BEGIN

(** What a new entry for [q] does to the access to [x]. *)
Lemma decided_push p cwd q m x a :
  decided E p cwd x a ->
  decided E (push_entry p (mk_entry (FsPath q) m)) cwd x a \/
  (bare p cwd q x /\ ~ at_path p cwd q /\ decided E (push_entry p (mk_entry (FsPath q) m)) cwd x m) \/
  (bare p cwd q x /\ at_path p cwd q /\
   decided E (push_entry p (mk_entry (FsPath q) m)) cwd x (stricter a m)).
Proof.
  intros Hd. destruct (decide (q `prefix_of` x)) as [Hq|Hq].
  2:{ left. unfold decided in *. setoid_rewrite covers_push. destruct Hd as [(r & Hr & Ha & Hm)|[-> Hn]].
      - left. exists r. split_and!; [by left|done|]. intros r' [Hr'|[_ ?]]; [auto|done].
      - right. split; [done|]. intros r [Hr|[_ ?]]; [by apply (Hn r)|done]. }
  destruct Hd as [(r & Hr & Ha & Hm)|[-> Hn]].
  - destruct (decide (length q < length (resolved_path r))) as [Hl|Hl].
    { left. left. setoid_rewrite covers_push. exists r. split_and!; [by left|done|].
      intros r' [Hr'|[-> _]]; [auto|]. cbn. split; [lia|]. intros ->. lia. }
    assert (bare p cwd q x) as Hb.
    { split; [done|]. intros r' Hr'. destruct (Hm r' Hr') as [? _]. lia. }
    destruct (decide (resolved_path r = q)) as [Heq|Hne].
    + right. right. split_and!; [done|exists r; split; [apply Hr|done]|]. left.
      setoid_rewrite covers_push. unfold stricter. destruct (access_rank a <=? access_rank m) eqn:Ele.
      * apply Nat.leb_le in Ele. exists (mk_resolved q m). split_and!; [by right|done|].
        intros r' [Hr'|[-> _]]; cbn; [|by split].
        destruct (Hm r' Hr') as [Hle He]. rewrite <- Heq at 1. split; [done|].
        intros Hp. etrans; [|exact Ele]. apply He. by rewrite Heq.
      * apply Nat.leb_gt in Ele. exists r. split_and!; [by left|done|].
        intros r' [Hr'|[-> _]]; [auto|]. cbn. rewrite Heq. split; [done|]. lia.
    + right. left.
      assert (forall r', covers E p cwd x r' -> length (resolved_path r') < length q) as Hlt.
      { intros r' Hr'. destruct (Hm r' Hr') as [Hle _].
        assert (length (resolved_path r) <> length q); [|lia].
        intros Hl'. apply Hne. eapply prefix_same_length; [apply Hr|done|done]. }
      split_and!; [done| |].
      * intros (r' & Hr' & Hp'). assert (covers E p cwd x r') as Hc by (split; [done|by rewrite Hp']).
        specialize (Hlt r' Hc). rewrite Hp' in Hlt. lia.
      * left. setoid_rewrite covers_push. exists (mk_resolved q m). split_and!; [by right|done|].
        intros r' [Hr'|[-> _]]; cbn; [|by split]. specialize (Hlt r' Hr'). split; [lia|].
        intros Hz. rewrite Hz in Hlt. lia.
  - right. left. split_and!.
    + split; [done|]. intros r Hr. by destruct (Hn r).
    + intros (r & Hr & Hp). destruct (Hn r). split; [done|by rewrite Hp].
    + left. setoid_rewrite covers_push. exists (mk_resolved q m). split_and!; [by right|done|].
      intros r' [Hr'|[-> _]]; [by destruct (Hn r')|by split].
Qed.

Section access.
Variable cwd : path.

END

Until the last line is reached, keep transcribing the data exactly.

(** What a new entry for [q] does to the access to [x]. *)
Lemma decided_push p cwd q m x a :
  decided E p cwd x a ->
  decided E (push_entry p (mk_entry (FsPath q) m)) cwd x a \/
  (bare p cwd q x /\ ~ at_path p cwd q /\ decided E (push_entry p (mk_entry (FsPath q) m)) cwd x m) \/
  (bare p cwd q x /\ at_path p cwd q /\
   decided E (push_entry p (mk_entry (FsPath q) m)) cwd x (stricter a m)).
Proof.
  intros Hd. destruct (decide (q `prefix_of` x)) as [Hq|Hq].
  2:{ left. unfold decided in *. setoid_rewrite covers_push. destruct Hd as [(r & Hr & Ha & Hm)|[-> Hn]].
      - left. exists r. split_and!; [by left|done|]. intros r' [Hr'|[_ ?]]; [auto|done].
      - right. split; [done|]. intros r [Hr|[_ ?]]; [by apply (Hn r)|done]. }
  destruct Hd as [(r & Hr & Ha & Hm)|[-> Hn]].
  - destruct (decide (length q < length (resolved_path r))) as [Hl|Hl].
    { left. left. setoid_rewrite covers_push. exists r. split_and!; [by left|done|].
      intros r' [Hr'|[-> _]]; [auto|]. cbn. split; [lia|]. intros ->. lia. }
    assert (bare p cwd q x) as Hb.
    { split; [done|]. intros r' Hr'. destruct (Hm r' Hr') as [? _]. lia. }
    destruct (decide (resolved_path r = q)) as [Heq|Hne].
    + right. right. split_and!; [done|exists r; split; [apply Hr|done]|]. left.
      setoid_rewrite covers_push. unfold stricter. destruct (access_rank a <=? access_rank m) eqn:Ele.
      * apply Nat.leb_le in Ele. exists (mk_resolved q m). split_and!; [by right|done|].
        intros r' [Hr'|[-> _]]; cbn; [|by split].
        destruct (Hm r' Hr') as [Hle He]. rewrite <- Heq at 1. split; [done|].
        intros Hp. etrans; [|exact Ele]. apply He. by rewrite Heq.
      * apply Nat.leb_gt in Ele. exists r. split_and!; [by left|done|].
        intros r' [Hr'|[-> _]]; [auto|]. cbn. rewrite Heq. split; [done|]. lia.
    + right. left.
      assert (forall r', covers E p cwd x r' -> length (resolved_path r') < length q) as Hlt.
      { intros r' Hr'. destruct (Hm r' Hr') as [Hle _].
        assert (length (resolved_path r) <> length q); [|lia].
        intros Hl'. apply Hne. eapply prefix_same_length; [apply Hr|done|done]. }
      split_and!; [done| |].
      * intros (r' & Hr' & Hp'). assert (covers E p cwd x r') as Hc by (split; [done|by rewrite Hp']).
        specialize (Hlt r' Hc). rewrite Hp' in Hlt. lia.
      * left. setoid_rewrite covers_push. exists (mk_resolved q m). split_and!; [by right|done|].
        intros r' [Hr'|[-> _]]; cbn; [|by split]. specialize (Hlt r' Hr'). split; [lia|].
        intros Hz. rewrite Hz in Hlt. lia.
  - right. left. split_and!.
    + split; [done|]. intros r Hr. by destruct (Hn r).
    + intros (r & Hr & Hp). destruct (Hn r). split; [done|by rewrite Hp].
    + left. setoid_rewrite covers_push. exists (mk_resolved q m). split_and!; [by right|done|].
      intros r' [Hr'|[-> _]]; [by destruct (Hn r')|by split].
Qed.

Section access.
Variable cwd : path.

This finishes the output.